Summary and Clinical Applicability

Currently, there is an ongoing Zika virus outbreak in the Americas.  Rheumatologic manifestations of Zika virus infection include arthralgia, most notably in the small joints of the hands and feet, accompanied by low-grade fever, rash, or nonpurulent conjunctivitis. Zika virus infection has also been associated with congenital microcephaly, fetal loss, and Guillain-Barré syndrome. The diagnosis of Zika virus infection is established via serum RT-PCR testing or serology. There is no specific treatment for Zika virus infection, and there is currently no vaccine for prevention. Management of Zika virus infection consists of symptomatic treatment and fetal surveillance in pregnant women.


1.       Inman RD, Hodge M, Johnston ME, et al. Arthritis, vasculitis, and cryoglobulinemia associated with relapsing hepatitis A virus infection. Ann Intern Med. 1986;105:700-703.

2.       Ganem D, Prince AM. Hepatitis B virus infection—natural history and clinical consequences. N Engl J Med. 2004; 350:1118-1129.

3.       World Health Organization Media Centre. WHO Director-General summarizes the outcome of the Emergency Committee regarding clusters of microcephaly and Guillain-Barré syndrome. February 1, 2016. Accessed February 3, 2016.

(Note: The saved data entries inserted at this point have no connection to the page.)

(* ===== verification/Prelude.v ===== *)
(** * Verification of the Confidential Consortium Framework (CCF)

    CCF runs a replicated key-value store inside trusted execution
    environments. A transaction runs optimistically over the store of the
    primary (src/kv). When it commits it takes the next version, its write set
    is serialised, and the entry is handed to consensus (src/consensus/aft),
    which appends it to the ledger of the host, through the ring buffer between
    enclave and host (src/ds), and sends it to the backups. A backup appends
    the entry and applies it to its own store. When a quorum of every active
    configuration holds an entry that ends in a signature, the primary commits:
    the stores are compacted up to it, callbacks waiting for transactions up to
    it are called, and snapshots of the store may be taken for nodes that join
    later. The private part of an entry is encrypted with a ledger secret. The
    latest ledger secret is wrapped with a key that is shared among the members
    of the consortium and sealed by nodes (src/node/share_manager.h), so that a
    service that is lost can be recovered from its ledger; proposals of the
    members, under the default constitution, change who they are.

    The development is a shallow embedding: one definition per operation, with
    the names of the source. Stateful C++ is in the state and exception monad
    of this file (a thrown exception keeps the writes made before it), machine
    integers are [N] or [Z] with wrap-around written out where the code can
    reach it, and objects the code reaches through an interface are type
    classes whose instances the clients' theorems range over.

    ** Files

    Shared: this file (record updates, 64-bit arithmetic, exceptions, the monad
    with its [keeps] and [wp] rules and the hint database [ccf], list and map
    lemmas).

    Consensus, src/consensus/aft:
    - [ViewHistory]: [aft::ViewHistory] of impl/state.h, all operations.
    - [TxStatus]: [TxID] and [evaluate_tx_status] (include/ccf/tx_id.h,
      include/ccf/tx_status.h).
    - [CommitCallbacks]: src/node/commit_callback_subsystem.h.
    - [LedgerEntries]: the framing of entries (src/ds/serialized.h,
      src/kv/serialised_entry_format.h, src/consensus/ledger_enclave.h).
    - [RaftTypes], [Raft], [RaftHandlers]: [aft::Aft] (raft.h). The object is
      the record [Aft]; [Raft] has its private operations, [RaftHandlers] the
      entry points. The store, the channels and the random number generator
      are the classes of [RaftTypes]; [RaftExample] has concrete ones.
    - [RaftInv], [RaftLog], [RaftSafe], [RaftAppend], [RaftRun]: the invariant of
      the log (and, in [RaftLog], what leaves the view alone), kept by every
      operation; in every run of a node the commit index and the view only grow,
      the views of committed entries never change, and a transaction whose status
      is final keeps it. A node that becomes primary has counted the vote of one
      that acknowledged what was committed ([RaftRun]). A message with a malformed
      entry is not answered ([RaftAppend]).
    - [RaftSend], [RaftBatch]: the loops that cut entries into messages end,
      send every entry, and never overflow.
    - [RaftCommit], [RaftElection]: a primary commits exactly what
      a quorum of each configuration has acknowledged and has been signed in
      its own view; quorums overlap; votes are counted in the configurations of
      the voter and a candidate wins with a quorum of each; a node votes once per
      view as long as it does not return to following in the view in which it
      stood for election.
    - [Network]: several nodes and the messages between them. Because of the
      case just named, two primaries can be elected in one view and commit
      different entries; the run is exhibited.

    Key-value store, src/kv and src/ds/champ_map.h:
    - [Champ], [ChampSpec]: the persistent hash tree is a finite map.
    - [KvMap], [KvRoll]: a map and its roll of local commits, shown to refine
      the history of its write sets (untyped_map.h, untyped_change_set.h).
    - [KvHandle], [KvIsolation]: handles (untyped_map_handle.cpp) and the check
      of read dependencies.
    - [KvSerialise], [KvRoundTrip], [KvEntry]: writing and reading entries
      (raw_serialise.h, generic_serialise_wrapper.h).
    - [KvStore], [KvTx], [KvApply]: store.h, apply_changes.h, tx.cpp,
      committable_tx.h, deserialise.h, snapshot.h. [KvExample] has a concrete
      environment.
    - [KvWorld], [KvCommit], [KvSerial]: one store with any number of open
      transactions; a transaction whose commit takes a version gives the results
      it would give if it ran alone at that moment (if it did not iterate over a
      map that had no commit yet), and a commit makes all writes or none.
    - [KvReplicate]: a backup that applies the entry of a transaction ends in
      the state of the primary.
    - [KvSnapshot]: a snapshot read by an empty store restores every map.

    Ring buffer, src/ds:
    - [RingBuffer]: ring_buffer.h, ring_buffer_types.h and the read loops of
      messaging.h, one step per access to shared memory.
    - [RingBufferInv], [RingBufferSafe], [RingBufferLive]: for all interleavings
      of any number of writers and a reader, messages are delivered whole, once
      and in the order of each writer, no access leaves the buffer, reading
      empties it and an empty buffer accepts every message of a legal size.
    - [Writers]: the interface [AbstractWriter], with the laws a writer keeps.
    - [NonBlocking]: non_blocking.h over any writer: every message that is not
      empty is taken and the order is kept; two empty ones that are queued stop
      the queue. [Oversized], [OversizedSpec]: oversized.h over any writer:
      messages are cut into fragments that fit and put together again, however
      the fragments of several writers are interleaved.

    Ledger of the host, src/host:
    - [LedgerFile], [LedgerFileSpec], [LedgerNames]: ledger_filenames.h and the
      class [LedgerFile] of ledger.h, over a disk with files and a directory.
    - [HostLedger]: the class [Ledger] of ledger.h and its message handlers.
    - [HostLedgerSpec], [HostLedgerOps], [HostLedgerRead],
      [HostLedgerRecover], [HostLedgerLog]: the chunk files, open, complete and
      committed, hold a log; each operation does to it what the operation of a
      log does, reads return its bytes, and recovery from a crash gives the
      entries whose bytes were written out.

    Node-to-node channels, src/node/channels.h, key_exchange.h:
    - [Channels]: a channel with its key exchange. [ChannelsSpec],
      [ChannelsAgree]: two nodes that run the exchange agree on their keys; a
      replayed first message makes a node use a nonce twice.
      [ChannelsDeliver]: what is accepted under a key that nobody forges messages
      for is what was sent under it, in order and at most once.
      [ChannelManager]: node_to_node_channel_manager.h; calls for one peer leave
      the channels of the others alone.

    Red-black tree, src/ds/rb_map.h: [RbMap], and [RbMapSpec]: it is a finite map
    and stays balanced.

    Ledger secrets and recovery:
    - [PrimeField], [Sharing], [SharingSpec]: src/crypto/sharing.cpp. The 64-bit
      arithmetic is that of the field, a threshold of shares gives the secret
      back, and fewer say nothing of it.
    - [LedgerSecrets], [LedgerSecretsSpec]: src/node/ledger_secrets.h over
      [std::map] as an ordered list ([OrderedMap]). [Encryptor], [EncryptorSpec]:
      src/kv/encryptor.h, src/node/encryptor.h and the AES-GCM keys and headers
      of src/crypto: no initialisation vector is used twice, what one node
      encrypts another decrypts, and the secret found from the one used last is
      the one a search finds. An encryptor that searches ([searching_encryptor])
      is the specification, and an instance of the interface of the store model.
    - [GovTables], [GovTablesSpec]: src/service/internal_tables_access.h. Its
      operations keep the active recovery members enough for the threshold.
    - [ShareManager], [ShareManagerSpec], [RecoverySpec]: src/node/share_manager.h
      and src/node/local_sealing.cpp. [World] is what a node and its tables hold;
      the shares that are issued are good for the ledger secret they were issued
      for, and the entries of the ledger are a chain from which all the secrets
      before it are restored.
    - [NodeRecovery], [NodeRecoverySpec]: what src/node/node_state.h,
      secret_broadcast.h, rpc/node_frontend.h and gov/handlers do in the creation,
      opening, rekey and recovery of a service, with the reading of the private
      ledger, and when nodes join and retire, and the hooks of the tables.
    - [Constitution]: samples/constitutions/default, the actions of proposals,
      their validation, application and resolution.
    - [RecoveryRun], [GovernanceRun], [DisasterRecovery], [ServiceLife]: runs of a
      service. A transaction runs an operation and the hooks ([run_tx]). Proposals
      are applied, members acknowledge, nodes join, are trusted and retire, and
      the service is opened, rekeyed, lost and recovered. As long as proposals are
      [careful], an open service has a share for each active recovery member,
      and a service that is lost is recovered with all its ledger secrets, and
      its private ledger read with them, by a quorum of shares, by an owner, or
      by a node that sealed its key. A careful proposal sets no active recovery
      member again while the service is open, issues no shares after a rekey in
      the same transaction, does not remove the node that is followed, and an
      opening is a proposal of its own. The constitution does not enforce this:
      [ServiceLife] also shows what the proposals that are excluded do.

    ** Bounds

    Loops of the source that are not structural take fuel, and theorems show
    that the fuel given is enough: the send loop of consensus has one round per
    entry, [find_highest_possible_match] one per view, [add_vote_for_me] and
    [become_candidate] call each other at most twice, reading a counted list or
    the maps of an entry or of a snapshot takes at most one round per byte,
    [take_contiguous] one per pending transaction, the hash tree has the height
    fixed by the source, one call of the reader of the ring buffer takes at
    most one step per byte, reading the private ledger one per entry, cutting a
    message into fragments one round per byte, flushing a queue one per message,
    recovering a ledger file one per byte, reading a range of the ledger or
    halving it to fit a limit one per entry. A double black of the red-black
    tree is moved up with fuel 2, since a red sibling is met once. Sampling an
    element of the field draws at most [tries] numbers; the laws of the entropy
    say that one of them is an element.

    ** Simplifications

    - Operations of consensus and of the store run to completion: the locks of
      the source are held for their whole length and are left out. The ring
      buffer has no locks and is modelled access by access, with sequentially
      consistent memory, fewer than [2 ^ 63] bytes written in the life of a
      buffer, and handlers that do not throw.
    - The iteration order of a persistent map is a function of its contents
      (class [StateOrder]).
    - Reading and writing files does not fail, a chunk file stays below 4 GiB
      (its offsets are 32-bit), and a crash leaves a prefix of the file that was
      being written to. The order of a directory listing is a parameter.
    - Logging and tracing are left out.
    - Encryption, hashing and signatures are interfaces with the laws the code
      relies on. Entropy is a sequence of numbered draws.
    - In the runs of a service one node is followed, the other nodes are in its
      tables, and a transaction is committed at once. Certificates are PEM
      strings and JSON data are strings. What reading an entry of the private
      ledger does with a key, and the roots of the stores, are parameters.
    - The sizes of the red-black tree have no bound.

    ** Not modelled

    The Merkle tree, OpenSSL, QuickJS, libuv, llhttp and the CBOR library are
    third-party code; the parts of CCF that only wrap them (src/crypto/openssl
    apart from the choice of an AES-GCM cipher, src/js, src/host networking,
    src/tls, src/http) are left out. So are the HTTP front ends over the store
    (src/node/rpc, src/node/gov, src/endpoints) apart from the handlers named
    above, and of src/node/node_state.h the start of nodes and what a node that
    joins does itself, attestation, node certificates, recovery from a snapshot,
    the private maps that are swapped in at the end of a recovery and the
    protocol by which nodes decide to open a service by themselves. Historical
    queries, indexing, the snapshotter, the ledger chunker, signatures of the
    Merkle history and the task system are independent parts that are not yet
    modelled. *)

From stdpp Require Export base tactics numbers list sorting gmap strings.
From Stdlib Require Export NArith ZArith Lia.
From Stdlib Require Import Init.Byte Strings.Byte.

4.       Staples J, Dziuban E, Fischer M, et al. Interim guidelines for the evaluation and testing of infants with possible congenital Zika virus infection—United States, 2016. Morb Mortal Wkly Rep. 2016;65(3):1-5. doi:10.15585/mmwr.mm6503e3er.

5.       Centers for Disease Control and Prevention. CDC Newsroom: CDC adds countries to interim travel guidance related to Zika virus. January 22, 2016. Accessed February 3, 2016.

6.       Fauci AS, Morens DM. Zika virus in the Americas—yet another arbovirus threat. N Engl J Med. 2016; Jan 13. [Epub ahead of print]

7.       CDC Emerging Infectious Diseases, Vol 21 No 2.

8.   Centers for Disease Control and Prevention. Zika Virus: symptoms, diagnosis, & treatment. Updated January 29, 2016. Accessed January 13, 2016.